In case it helps for debugging, I provide another solution model2.sol.txt. This solution is not immediately cut off when using it as a debug solution; maybe this allows to get some more insights.
That other solution was the same that I had send before, but with some lines (both variable names and value together) permuted. I think you meant to use this one:
objective value: 0.782352941163668
f0 89.4736842095014 (obj:0)
f1 52.6315789473684 (obj:0)
f2 52.6315789473684 (obj:0)
f3 52.6315789473684 (obj:0)
f4 52.6315789473684 (obj:0)
s0_w 0.117647058836332 (obj:0)
s1_w 0.9 (obj:0)
s2_w 0.9 (obj:0)
s3_w 0.9 (obj:0)
s4_w 0.9 (obj:0)
obj 0.782352941163668 (obj:1)
But all I'm getting is again
Col hash 0; Row hash 0; Hash 0
node 5: (1, 4, 19)
node 2: (1, 0, 0)
node 1: (0, 0, 0)
[symmetry_orbitopal.c:1547] debug: Start propagating static orbitope:
> 1 0 4 3 2 < (IDs)
[t_f1 +50.00,+72.86 t_f0 +77.14,+100.00 t_f4 +50.00,+72.86 t_f3 +50.00,+72.86 t_f2 +50.00,+72.86 ] (row 0)
[symmetry_orbitopal.c:1671] debug: Cannot repair infeasibility for column 0 (original: 1), min
[symmetry_orbitopal.c:2212] debug: Found 0 reductions during orbitopal reduction for orbitope 0
[symmetry_orbitopal.c:2221] debug: Detected infeasibility during orbitopal reduction for orbitope 0
[solve.c:558] debug: -> propagator <symmetry> detected cutoff
[solve.c:642] debug: --> domain propagation of node 0x55555c714290 finished: cutoff!

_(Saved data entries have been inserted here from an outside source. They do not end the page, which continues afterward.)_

(** * GitHub user/repository collector: a shallow embedding of [code.py]

    The script queries the GitHub search API for users, fetches the profile
    and the repositories of each, normalises a few fields and writes two
    tables.  This development embeds the helper functions
    ([get_github_token], [clean_company], [handle_boolean]), the two
    paginated fetchers ([fetch_users], [fetch_repositories]), the detail
    fetcher and the record-building loop of [main], and proves the
    properties the specification states about them.

    Conventions of the embedding:
    - a Python value coming out of [response.json()] is a [pyval];
    - a Python [str] that comes from outside (a JSON string, the value of
      an environment variable) is a [text], a list of code points; the
      whitespace [str.strip()] removes is the set of Python; the uppercase
      mapping of [str.upper()], which belongs to the Unicode tables of the
      interpreter and not to the script, is a parameter [upper_of] of the
      development, with the facts used about it gathered in
      [upper_table_ok]; the keys, messages and other literals of the
      script are Rocq strings, read as texts where needed;
    - Python exceptions are values of [exn]; a computation yields an
      [outcome]; functions that talk to the outside (console, HTTP) are in
      the writer monad [M], whose log records what was printed or which
      pages were requested;
    - the HTTP server is a function from the requested page to the
      [response] it gives: every request is answered.  Within one call of
      a fetcher every page is requested at most once, so this covers
      servers with state.  A request that fails without a response (no
      connection, a time-out), on which [requests.get] raises, is outside
      the embedding;
    - the progress lines the fetchers and [main] print and the pauses
      between pages are left out, as are the construction of the data
      frames and the writing of the CSV files: the tables are the two
      lists of records [main] hands over. *)

From Stdlib Require Import ZArith List String Ascii Bool Lia.
Import ListNotations.

Local Open Scope string_scope.
Local Open Scope Z_scope.
Local Open Scope list_scope.
Local Set Warnings "-register-all".

(** ** Text *)

(** A Python [str]: its code points. *)
Definition text : Type := list N.

(** A literal of the script, which is ASCII, as a text. *)
Definition text_of_string (s : string) : text :=
  map N_of_ascii (list_ascii_of_string s).

Coercion text_of_string : string >-> text.

(** Literals are read as texts where a text is expected, also under
    these constructors. *)
#[local] Arguments Some {A} & a.
#[local] Arguments cons {A} & a l.
#[local] Arguments pair {A B} & a b.

Fixpoint text_eqb (s t : text) : bool :=
  match s, t with
  | [], [] => true
  | a :: s', b :: t' => (a =? b)%N && text_eqb s' t'
  | _, _ => false
  end.

(** ** Python values *)

Module Py.

Inductive pyval : Type :=
| PNone
| PBool (b : bool)
| PInt (n : Z)
| PFloat (m e : Z)             (* the finite float m * 2^e *)
| PStr (s : text)
| PList (l : list pyval)
| PDict (d : list (string * pyval)).   (* items in insertion order *)

Inductive exn : Type :=
| AttributeError
| TypeError
| KeyError
| JSONDecodeError
| SystemExit (code : Z).

(** [Timeout] is not a Python outcome: it is what a [while True] loop run
  with a bounded number of iterations yields when the bound is reached. *)
Inductive outcome (A : Type) : Type :=
| Ok (a : A)
| Raise (e : exn)
| Timeout.

Arguments Ok {A} & a.
Arguments Raise {A} e.
Arguments Timeout {A}.

(** Writer over a log of [W] with exceptions. *)
Definition M (W A : Type) : Type := (list W * outcome A)%type.

Class Sequencing (m : Type -> Type) : Type := {
ret : forall {A}, A -> m A;
bind : forall {A B}, m A -> (A -> m B) -> m B
}.

#[export] Instance outcome_seq : Sequencing outcome := {
ret := fun A a => Ok a;
bind := fun A B m k =>
  match m with
  | Ok a => k a
  | Raise e => Raise e
  | Timeout => Timeout
  end
}.

#[export] Instance M_seq (W : Type) : Sequencing (M W) := {
ret := fun A a => ([], Ok a);
bind := fun A B m k =>
  match m with
  | (w, Ok a) => let (w', r) := k a in (w ++ w', r)
  | (w, Raise e) => (w, Raise e)
  | (w, Timeout) => (w, Timeout)
  end
}.

Definition tell {W} (w : W) : M W unit := ([w], Ok tt).
Definition lift {W A} (r : outcome A) : M W A := ([], r).

Definition log {W A} (m : M W A) : list W := fst m.
Definition result {W A} (m : M W A) : outcome A := snd m.

(** Run a computation without keeping its log. *)
Definition quiet {W W' A} (m : M W A) : M W' A := ([], snd m).

End Py.
Import Py.

Declare Scope py_scope.
Delimit Scope py_scope with py.
Notation "x <- m ;; k" := (bind m (fun x => k))
  (at level 61, m at next level, right associativity) : py_scope.
Notation "m ;;; k" := (bind m (fun _ => k))
  (at level 61, right associativity) : py_scope.
Local Open Scope py_scope.

(** ** Truth value, [str] methods, containers *)

(** [bool(v)] *)
Definition truthy (v : pyval) : bool :=
  match v with
  | PNone => false
  | PBool b => b
  | PInt n => negb (n =? 0)
  | PFloat m _ => negb (m =? 0)
  | PStr s => negb (Nat.eqb (List.length s) 0)
  | PList l => negb (Nat.eqb (List.length l) 0)
  | PDict d => negb (Nat.eqb (List.length d) 0)
  end.

(** [a or b] *)
Definition py_or (a b : pyval) : pyval := if truthy a then a else b.

(** Whitespace for [str.strip()], the code points on which
    [str.isspace()] holds: U+0009-000D, U+001C-001F, U+0020, U+0085,
    U+00A0, U+1680, U+2000-200A, U+2028, U+2029, U+202F, U+205F, U+3000. *)
Definition is_space (c : N) : bool :=
  ((9 <=? c) && (c <=? 13) || (28 <=? c) && (c <=? 32)
   || (c =? 133) || (c =? 160) || (c =? 5760)
   || (8192 <=? c) && (c <=? 8202) || (c =? 8232) || (c =? 8233)
   || (c =? 8239) || (c =? 8287) || (c =? 12288))%N.

(** [str(value).lower()] is applied to "True" and "False" only. *)
Definition lower_char (c : ascii) : ascii :=
  let n := nat_of_ascii c in
  if ((65 <=? n) && (n <=? 90))%nat then ascii_of_nat (n + 32) else c.

Fixpoint smap (f : ascii -> ascii) (s : string) : string :=
  match s with
  | EmptyString => EmptyString
  | String c s' => String (f c) (smap f s')
  end.

Definition lower : string -> string := smap lower_char.

Fixpoint lstrip (s : text) : text :=
  match s with
  | [] => []
  | c :: s' => if is_space c then lstrip s' else s
  end.

Definition rstrip (s : text) : text := rev (lstrip (rev s)).

Definition strip (s : text) : text := rstrip (lstrip s).

(** [s.startswith(p)] *)
Fixpoint startswith (s p : text) {struct p} : bool :=
  match p with
  | [] => true
  | a :: p' =>
      match s with
      | [] => false
      | b :: s' => (a =? b)%N && startswith s' p'
      end
  end.

(** [s[1:]] *)
Definition tail1 (s : text) : text :=
  match s with
  | [] => []
  | _ :: s' => s'
  end.

(** [str(b)] for a bool *)
Definition str_of_bool (b : bool) : string := if b then "True" else "False".

(** [value.strip()]: only [str] has the method. *)
Definition method_strip (v : pyval) : outcome text :=
  match v with
  | PStr s => Ok (strip s)
  | _ => Raise AttributeError
  end.

Fixpoint lookup (k : string) (d : list (string * pyval)) : option pyval :=
  match d with
  | [] => None
  | (k', v) :: d' => if String.eqb k k' then Some v else lookup k d'
  end.

(** [d.get(k, default)]: only [dict] has the method. *)
Definition get_default (v : pyval) (k : string) (default : pyval) : outcome pyval :=
  match v with
  | PDict d => Ok (match lookup k d with Some x => x | None => default end)
  | _ => Raise AttributeError
  end.

(** [d.get(k)] *)
Definition get (v : pyval) (k : string) : outcome pyval := get_default v k PNone.

(** [v[k]] with a string key *)
Definition subscript (v : pyval) (k : string) : outcome pyval :=
  match v with
  | PDict d => match lookup k d with Some x => Ok x | None => Raise KeyError end
  | _ => Raise TypeError
  end.

Definition chars (s : text) : list pyval := map (fun c => PStr [c]) s.

(** The items [list.extend(v)] appends: the elements of a list, the keys of
    a dict, the characters of a string; other values are not iterable. *)
Definition iterate (v : pyval) : outcome (list pyval) :=
  match v with
  | PList l => Ok l
  | PDict d => Ok (map (fun kv => PStr (text_of_string (fst kv))) d)
  | PStr s => Ok (chars s)
  | _ => Raise TypeError
  end.

(** [l[:n]], also for negative [n] *)
Definition slice_to {A} (l : list A) (n : Z) : list A :=
  if n <? 0 then firstn (Z.to_nat (Z.of_nat (List.length l) + n)) l
  else firstn (Z.to_nat n) l.

(** [range(lo, hi)] *)
Definition range (lo hi : Z) : list Z :=
  map (fun i => lo + Z.of_nat i) (seq 0 (Z.to_nat (hi - lo))).

(** ** Helper functions of the script *)

(** The process environment, as [os.getenv] reads it. *)
Definition environ : Type := string -> option text.

Definition os_getenv (env : environ) (name : string) : pyval :=
  match env name with
  | Some s => PStr s
  | None => PNone
  end.

Definition not_found_msg : string :=
  "Error: GitHub Personal Access Token (PAT) not found in environment variables.".
Definition please_set_msg : string :=
  "Please set the 'GITHUB_TOKEN' environment variable and try again.".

[solve.c:646] debug: solinsubtree: 1
[solve.c:4763] debug: node solving iteration 1 finished: cutoff=1, postpone=0, propagateagain=0, solverelaxagain=0, solvelpagain=0, nlperrors=0, restart=0
[solve.c:319] debug: calling primal heuristics in depth 2 (timing: 8)
0.1s| 4 | 1 | 127 | 38.3 | 1107k | 2 | - | 32 | 7 | 3 | 0 | 0 | 5.712500e-01 | -- | Inf
[solve.c:5399] debug: Processing of node 4 in depth 2 finished. 1 siblings, 0 children, 0 leaves left
[solve.c:5401] debug: **********************************************************************
[debug.c:1153] ERROR: debugging solution was cut off in local node #5 (0x55555c714290) at depth 2
[debug.c:1046] ERROR: invalid global upper bound: <t_f0>[89.4736842095014] <= 77.1406249999467
I'll put this aside, as I currently don't know how to debug this further with reasonable effort.
If orbitopal symmetry propagation can conclude that a node of the tree is infeasible, then it should know how the debug solution needs to be adapted to be feasible in another node of the tree. It would be great if it were to adjust the debug solution accordingly then.
Hi, Thank you for your answers.
Indeed, replacing the abs with inequalities seems to solve the issue for the RATIO formulation in every of my cases.
I said in my previous message that the FLOW formulation always had better results and was close to the real optimal, but I have realized this is false.
For some cases, the FLOW formulation gives a result that is far from the optimal result.
Should I create a new issue or provide more info in this thread ? Once again, replacing abs with inequalities seems to solve most of the issue, but some cases do not finish after several minutes (the sub-optimal cases & non-terminating cases may be unrelated).